#### Stored items from a collection:
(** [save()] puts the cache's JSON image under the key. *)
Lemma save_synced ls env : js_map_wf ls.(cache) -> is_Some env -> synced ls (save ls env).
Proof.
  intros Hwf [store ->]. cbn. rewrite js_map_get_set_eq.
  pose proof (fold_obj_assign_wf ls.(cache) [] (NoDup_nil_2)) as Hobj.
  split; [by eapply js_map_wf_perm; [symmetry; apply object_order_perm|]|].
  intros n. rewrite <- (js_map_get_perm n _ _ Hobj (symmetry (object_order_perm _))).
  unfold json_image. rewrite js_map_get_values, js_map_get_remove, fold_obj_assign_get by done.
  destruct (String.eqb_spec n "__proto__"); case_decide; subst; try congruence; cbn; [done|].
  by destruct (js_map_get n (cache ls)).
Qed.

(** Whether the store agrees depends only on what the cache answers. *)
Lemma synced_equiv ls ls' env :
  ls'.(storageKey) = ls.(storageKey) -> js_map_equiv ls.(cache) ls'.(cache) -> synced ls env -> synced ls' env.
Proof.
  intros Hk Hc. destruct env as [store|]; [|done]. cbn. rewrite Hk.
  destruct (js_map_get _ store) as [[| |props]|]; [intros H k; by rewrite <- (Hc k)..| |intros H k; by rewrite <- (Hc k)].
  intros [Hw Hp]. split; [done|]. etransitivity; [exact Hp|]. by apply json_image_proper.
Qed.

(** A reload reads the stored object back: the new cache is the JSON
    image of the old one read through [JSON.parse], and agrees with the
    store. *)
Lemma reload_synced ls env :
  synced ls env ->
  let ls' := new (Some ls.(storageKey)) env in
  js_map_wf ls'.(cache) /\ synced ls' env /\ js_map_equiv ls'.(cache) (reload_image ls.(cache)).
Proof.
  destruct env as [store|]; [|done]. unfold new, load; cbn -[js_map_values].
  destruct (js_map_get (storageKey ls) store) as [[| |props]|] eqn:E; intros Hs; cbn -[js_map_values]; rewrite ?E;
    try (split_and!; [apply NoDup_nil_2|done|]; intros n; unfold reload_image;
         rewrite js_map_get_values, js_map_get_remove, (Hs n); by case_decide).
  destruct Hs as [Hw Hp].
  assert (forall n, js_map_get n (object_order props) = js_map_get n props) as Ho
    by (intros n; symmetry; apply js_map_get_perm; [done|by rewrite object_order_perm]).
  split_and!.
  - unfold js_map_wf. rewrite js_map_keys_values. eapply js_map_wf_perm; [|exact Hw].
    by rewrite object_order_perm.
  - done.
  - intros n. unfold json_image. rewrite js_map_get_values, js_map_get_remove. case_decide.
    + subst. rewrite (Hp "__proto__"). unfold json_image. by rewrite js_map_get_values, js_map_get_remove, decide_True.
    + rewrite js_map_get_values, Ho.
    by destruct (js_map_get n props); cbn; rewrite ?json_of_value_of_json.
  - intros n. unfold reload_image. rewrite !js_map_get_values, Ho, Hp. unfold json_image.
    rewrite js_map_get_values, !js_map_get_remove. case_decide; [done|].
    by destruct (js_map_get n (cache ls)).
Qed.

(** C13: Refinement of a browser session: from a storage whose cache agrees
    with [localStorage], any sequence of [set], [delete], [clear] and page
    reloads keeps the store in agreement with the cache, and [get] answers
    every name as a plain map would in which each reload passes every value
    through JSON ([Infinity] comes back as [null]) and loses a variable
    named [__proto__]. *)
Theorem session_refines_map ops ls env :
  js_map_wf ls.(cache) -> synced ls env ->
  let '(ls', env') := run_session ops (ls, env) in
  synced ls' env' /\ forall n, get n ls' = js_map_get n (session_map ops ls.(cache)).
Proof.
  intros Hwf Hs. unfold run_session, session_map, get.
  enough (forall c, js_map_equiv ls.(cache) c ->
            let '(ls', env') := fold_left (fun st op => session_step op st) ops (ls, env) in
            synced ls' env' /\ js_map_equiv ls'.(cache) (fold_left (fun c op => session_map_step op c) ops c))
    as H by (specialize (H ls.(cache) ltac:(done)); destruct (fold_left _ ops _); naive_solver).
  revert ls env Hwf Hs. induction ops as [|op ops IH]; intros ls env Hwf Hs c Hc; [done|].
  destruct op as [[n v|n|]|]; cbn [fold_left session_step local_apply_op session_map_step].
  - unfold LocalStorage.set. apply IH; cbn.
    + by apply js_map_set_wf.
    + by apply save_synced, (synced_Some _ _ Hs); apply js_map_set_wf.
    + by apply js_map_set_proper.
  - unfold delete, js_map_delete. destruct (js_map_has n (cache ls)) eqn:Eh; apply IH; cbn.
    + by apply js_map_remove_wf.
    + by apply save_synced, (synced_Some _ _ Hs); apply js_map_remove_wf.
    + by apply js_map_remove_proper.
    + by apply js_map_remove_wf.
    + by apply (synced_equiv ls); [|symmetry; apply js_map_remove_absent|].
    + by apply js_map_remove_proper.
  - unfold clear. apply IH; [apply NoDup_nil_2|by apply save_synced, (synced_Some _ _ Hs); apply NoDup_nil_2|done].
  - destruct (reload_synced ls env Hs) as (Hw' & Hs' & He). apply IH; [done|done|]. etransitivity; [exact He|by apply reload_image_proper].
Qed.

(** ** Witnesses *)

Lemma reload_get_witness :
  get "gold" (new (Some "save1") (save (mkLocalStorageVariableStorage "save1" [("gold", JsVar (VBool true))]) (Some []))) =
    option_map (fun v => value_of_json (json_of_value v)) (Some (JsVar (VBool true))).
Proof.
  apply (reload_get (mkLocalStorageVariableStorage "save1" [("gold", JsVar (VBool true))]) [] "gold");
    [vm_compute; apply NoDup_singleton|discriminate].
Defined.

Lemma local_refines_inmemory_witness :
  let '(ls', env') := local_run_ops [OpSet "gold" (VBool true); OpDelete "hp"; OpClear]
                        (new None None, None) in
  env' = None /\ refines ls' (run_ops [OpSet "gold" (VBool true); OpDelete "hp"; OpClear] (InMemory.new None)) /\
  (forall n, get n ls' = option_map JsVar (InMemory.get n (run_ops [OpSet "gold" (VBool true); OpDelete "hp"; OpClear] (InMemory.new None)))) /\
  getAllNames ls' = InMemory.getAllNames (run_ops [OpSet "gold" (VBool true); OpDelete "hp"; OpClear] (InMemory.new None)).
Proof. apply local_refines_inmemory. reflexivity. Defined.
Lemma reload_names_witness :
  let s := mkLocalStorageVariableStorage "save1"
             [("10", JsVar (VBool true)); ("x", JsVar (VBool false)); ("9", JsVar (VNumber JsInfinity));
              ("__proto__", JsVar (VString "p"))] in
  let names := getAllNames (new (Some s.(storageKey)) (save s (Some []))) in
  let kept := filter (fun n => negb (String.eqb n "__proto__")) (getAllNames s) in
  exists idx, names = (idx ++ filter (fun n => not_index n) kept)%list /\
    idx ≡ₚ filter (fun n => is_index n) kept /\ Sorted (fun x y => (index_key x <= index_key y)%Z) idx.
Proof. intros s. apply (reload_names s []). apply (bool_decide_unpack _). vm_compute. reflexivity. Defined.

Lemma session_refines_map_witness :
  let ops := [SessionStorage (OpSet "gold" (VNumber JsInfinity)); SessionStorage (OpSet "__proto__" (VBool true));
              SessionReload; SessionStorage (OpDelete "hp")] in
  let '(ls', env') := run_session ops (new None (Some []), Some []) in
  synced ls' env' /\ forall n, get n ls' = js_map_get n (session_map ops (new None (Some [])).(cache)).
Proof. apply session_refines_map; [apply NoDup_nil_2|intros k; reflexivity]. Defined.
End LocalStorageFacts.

#### What to work on:
The required output is the stretch of entries above from the line containing "getAllNames ls' = InMemory.getAllNames" through the line containing "None (Some [])).(cache)).", reproduced exactly.

#### Solution to this problem:
  getAllNames ls' = InMemory.getAllNames (run_ops [OpSet "gold" (VBool true); OpDelete "hp"; OpClear] (InMemory.new None)).
Proof. apply local_refines_inmemory. reflexivity. Defined.
Lemma reload_names_witness :
  let s := mkLocalStorageVariableStorage "save1"
             [("10", JsVar (VBool true)); ("x", JsVar (VBool false)); ("9", JsVar (VNumber JsInfinity));
              ("__proto__", JsVar (VString "p"))] in
  let names := getAllNames (new (Some s.(storageKey)) (save s (Some []))) in
  let kept := filter (fun n => negb (String.eqb n "__proto__")) (getAllNames s) in
  exists idx, names = (idx ++ filter (fun n => not_index n) kept)%list /\
    idx ≡ₚ filter (fun n => is_index n) kept /\ Sorted (fun x y => (index_key x <= index_key y)%Z) idx.
Proof. intros s. apply (reload_names s []). apply (bool_decide_unpack _). vm_compute. reflexivity. Defined.

Lemma session_refines_map_witness :
  let ops := [SessionStorage (OpSet "gold" (VNumber JsInfinity)); SessionStorage (OpSet "__proto__" (VBool true));
              SessionReload; SessionStorage (OpDelete "hp")] in
  let '(ls', env') := run_session ops (new None (Some []), Some []) in
  synced ls' env' /\ forall n, get n ls' = js_map_get n (session_map ops (new None (Some [])).(cache)).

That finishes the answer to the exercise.